Dataset records
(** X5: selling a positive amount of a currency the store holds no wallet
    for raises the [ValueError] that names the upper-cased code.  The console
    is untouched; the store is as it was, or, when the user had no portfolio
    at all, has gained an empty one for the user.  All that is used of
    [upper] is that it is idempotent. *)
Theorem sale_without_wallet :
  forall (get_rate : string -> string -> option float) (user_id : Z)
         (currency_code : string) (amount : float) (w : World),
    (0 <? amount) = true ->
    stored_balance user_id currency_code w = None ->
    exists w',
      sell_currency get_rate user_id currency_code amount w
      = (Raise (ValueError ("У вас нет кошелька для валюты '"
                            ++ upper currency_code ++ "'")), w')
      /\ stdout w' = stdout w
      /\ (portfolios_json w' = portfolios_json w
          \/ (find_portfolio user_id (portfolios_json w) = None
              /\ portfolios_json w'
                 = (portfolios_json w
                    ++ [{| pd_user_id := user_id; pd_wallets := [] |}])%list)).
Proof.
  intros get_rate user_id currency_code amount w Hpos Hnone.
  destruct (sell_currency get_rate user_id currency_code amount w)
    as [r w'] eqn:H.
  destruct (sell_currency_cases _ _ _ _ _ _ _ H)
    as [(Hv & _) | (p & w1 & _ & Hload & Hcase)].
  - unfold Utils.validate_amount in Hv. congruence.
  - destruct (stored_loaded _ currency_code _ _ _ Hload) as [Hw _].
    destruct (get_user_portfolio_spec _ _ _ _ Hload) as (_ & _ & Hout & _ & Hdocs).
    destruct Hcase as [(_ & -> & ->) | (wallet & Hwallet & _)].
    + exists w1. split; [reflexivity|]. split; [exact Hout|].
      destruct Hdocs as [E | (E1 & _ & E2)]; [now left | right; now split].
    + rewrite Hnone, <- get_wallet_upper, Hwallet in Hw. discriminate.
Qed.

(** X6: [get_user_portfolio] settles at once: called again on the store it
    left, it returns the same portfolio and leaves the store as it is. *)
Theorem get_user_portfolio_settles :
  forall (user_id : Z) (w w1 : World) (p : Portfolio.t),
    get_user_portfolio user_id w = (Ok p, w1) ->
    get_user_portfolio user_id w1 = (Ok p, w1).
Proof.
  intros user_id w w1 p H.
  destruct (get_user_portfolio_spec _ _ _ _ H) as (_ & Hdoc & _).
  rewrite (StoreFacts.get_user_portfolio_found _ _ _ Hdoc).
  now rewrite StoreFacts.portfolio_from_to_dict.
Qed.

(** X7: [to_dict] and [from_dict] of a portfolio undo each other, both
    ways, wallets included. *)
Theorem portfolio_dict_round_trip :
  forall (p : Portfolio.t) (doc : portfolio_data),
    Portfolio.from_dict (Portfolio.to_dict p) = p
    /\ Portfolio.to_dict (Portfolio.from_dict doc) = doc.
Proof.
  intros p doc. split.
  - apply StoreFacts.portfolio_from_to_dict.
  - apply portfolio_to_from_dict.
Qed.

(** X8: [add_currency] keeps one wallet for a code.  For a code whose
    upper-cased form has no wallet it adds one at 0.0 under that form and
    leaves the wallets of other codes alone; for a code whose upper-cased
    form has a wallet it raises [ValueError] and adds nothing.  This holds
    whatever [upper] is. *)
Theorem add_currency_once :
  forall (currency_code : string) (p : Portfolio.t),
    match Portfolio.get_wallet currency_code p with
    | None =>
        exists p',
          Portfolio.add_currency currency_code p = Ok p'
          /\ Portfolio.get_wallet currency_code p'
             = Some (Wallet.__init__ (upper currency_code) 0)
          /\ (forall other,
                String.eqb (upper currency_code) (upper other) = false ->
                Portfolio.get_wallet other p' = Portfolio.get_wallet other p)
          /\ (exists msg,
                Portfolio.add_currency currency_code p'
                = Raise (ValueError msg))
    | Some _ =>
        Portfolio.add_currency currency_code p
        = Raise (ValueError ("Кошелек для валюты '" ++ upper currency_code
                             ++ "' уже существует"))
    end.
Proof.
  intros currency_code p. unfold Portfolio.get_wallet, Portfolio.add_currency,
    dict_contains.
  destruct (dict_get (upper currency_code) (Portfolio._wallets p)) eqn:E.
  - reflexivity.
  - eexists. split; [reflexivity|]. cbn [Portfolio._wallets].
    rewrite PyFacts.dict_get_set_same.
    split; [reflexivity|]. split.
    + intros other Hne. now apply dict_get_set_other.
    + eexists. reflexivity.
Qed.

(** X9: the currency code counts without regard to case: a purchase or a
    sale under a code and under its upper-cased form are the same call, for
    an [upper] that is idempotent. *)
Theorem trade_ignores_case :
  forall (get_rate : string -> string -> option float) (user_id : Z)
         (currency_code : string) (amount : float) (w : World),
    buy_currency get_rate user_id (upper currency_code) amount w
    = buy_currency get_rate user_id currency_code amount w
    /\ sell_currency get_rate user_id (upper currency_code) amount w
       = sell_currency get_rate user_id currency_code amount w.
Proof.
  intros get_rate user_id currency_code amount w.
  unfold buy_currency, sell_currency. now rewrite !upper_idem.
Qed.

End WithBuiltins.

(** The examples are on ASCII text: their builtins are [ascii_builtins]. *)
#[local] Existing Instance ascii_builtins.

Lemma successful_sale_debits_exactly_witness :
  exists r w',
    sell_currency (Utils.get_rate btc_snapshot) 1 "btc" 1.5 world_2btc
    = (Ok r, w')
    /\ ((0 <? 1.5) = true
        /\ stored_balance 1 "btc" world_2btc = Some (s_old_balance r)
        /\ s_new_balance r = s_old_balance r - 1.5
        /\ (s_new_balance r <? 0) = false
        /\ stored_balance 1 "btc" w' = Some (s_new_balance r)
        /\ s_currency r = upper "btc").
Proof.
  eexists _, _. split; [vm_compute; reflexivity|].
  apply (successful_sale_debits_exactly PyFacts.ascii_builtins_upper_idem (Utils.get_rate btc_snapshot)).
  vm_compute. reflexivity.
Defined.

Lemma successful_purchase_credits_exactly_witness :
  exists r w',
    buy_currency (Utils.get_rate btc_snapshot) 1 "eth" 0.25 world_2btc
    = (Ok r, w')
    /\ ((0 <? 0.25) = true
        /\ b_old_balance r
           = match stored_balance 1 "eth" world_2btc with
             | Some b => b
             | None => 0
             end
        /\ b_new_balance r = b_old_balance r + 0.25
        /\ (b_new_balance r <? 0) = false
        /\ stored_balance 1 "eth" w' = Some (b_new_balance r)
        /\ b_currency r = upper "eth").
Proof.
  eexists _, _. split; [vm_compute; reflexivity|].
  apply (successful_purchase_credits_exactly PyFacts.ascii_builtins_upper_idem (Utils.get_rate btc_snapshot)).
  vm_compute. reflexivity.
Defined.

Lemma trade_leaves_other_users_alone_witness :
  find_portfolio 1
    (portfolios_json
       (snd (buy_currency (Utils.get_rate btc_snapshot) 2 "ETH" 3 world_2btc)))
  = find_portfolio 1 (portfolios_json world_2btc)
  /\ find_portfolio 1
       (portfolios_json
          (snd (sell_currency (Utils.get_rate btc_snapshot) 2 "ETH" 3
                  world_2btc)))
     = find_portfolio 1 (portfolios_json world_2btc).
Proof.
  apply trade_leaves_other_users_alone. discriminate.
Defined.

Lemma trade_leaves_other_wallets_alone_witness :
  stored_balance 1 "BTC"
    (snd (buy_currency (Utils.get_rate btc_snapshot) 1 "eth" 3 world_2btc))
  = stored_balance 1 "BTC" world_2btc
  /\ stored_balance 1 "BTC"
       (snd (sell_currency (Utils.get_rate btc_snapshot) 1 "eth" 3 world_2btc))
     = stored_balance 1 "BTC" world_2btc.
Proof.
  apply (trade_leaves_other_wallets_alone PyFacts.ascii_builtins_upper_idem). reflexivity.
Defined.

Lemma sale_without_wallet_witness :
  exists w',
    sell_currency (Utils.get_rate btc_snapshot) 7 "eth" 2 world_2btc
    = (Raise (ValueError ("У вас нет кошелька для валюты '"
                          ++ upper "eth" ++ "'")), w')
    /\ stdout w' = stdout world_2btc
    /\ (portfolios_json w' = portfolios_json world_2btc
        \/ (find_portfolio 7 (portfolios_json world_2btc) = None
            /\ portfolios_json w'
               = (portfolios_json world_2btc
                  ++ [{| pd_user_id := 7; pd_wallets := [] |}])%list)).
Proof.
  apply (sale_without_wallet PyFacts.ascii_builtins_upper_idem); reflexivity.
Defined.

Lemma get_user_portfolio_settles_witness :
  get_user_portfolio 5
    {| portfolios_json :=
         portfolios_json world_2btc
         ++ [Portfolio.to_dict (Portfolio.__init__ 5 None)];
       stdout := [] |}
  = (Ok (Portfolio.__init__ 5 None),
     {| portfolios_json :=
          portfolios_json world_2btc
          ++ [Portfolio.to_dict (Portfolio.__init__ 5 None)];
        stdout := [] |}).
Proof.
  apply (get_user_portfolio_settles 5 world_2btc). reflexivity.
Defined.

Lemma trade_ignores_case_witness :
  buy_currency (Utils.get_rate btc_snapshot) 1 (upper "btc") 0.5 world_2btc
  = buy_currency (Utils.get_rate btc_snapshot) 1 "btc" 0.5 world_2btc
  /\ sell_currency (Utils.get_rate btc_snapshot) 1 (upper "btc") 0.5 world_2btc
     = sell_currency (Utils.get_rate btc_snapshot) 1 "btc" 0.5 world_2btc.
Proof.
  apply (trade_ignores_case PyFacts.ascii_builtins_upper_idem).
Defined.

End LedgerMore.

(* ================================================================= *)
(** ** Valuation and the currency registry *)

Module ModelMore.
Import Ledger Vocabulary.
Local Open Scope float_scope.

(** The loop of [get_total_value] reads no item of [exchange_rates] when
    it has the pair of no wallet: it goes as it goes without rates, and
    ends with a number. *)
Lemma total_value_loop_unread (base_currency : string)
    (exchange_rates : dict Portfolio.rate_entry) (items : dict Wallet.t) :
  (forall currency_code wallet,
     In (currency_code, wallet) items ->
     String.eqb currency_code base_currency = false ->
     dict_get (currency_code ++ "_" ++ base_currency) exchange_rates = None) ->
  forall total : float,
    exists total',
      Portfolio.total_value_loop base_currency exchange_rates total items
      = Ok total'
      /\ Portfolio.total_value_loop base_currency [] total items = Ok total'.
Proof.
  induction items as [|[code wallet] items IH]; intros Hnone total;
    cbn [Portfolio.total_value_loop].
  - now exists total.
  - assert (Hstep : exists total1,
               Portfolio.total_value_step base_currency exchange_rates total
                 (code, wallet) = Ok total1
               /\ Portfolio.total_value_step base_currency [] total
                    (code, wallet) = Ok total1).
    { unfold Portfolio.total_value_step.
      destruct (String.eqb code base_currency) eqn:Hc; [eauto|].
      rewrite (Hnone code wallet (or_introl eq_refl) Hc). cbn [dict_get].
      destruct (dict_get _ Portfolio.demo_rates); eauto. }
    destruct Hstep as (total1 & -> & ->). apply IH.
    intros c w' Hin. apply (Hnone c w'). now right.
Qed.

> **What the exercise asks**
Only the lines containing the string "when" are needed; pull them out of the records.

> **Exercise result**
    is untouched; the store is as it was, or, when the user had no portfolio
(** The loop of [get_total_value] reads no item of [exchange_rates] when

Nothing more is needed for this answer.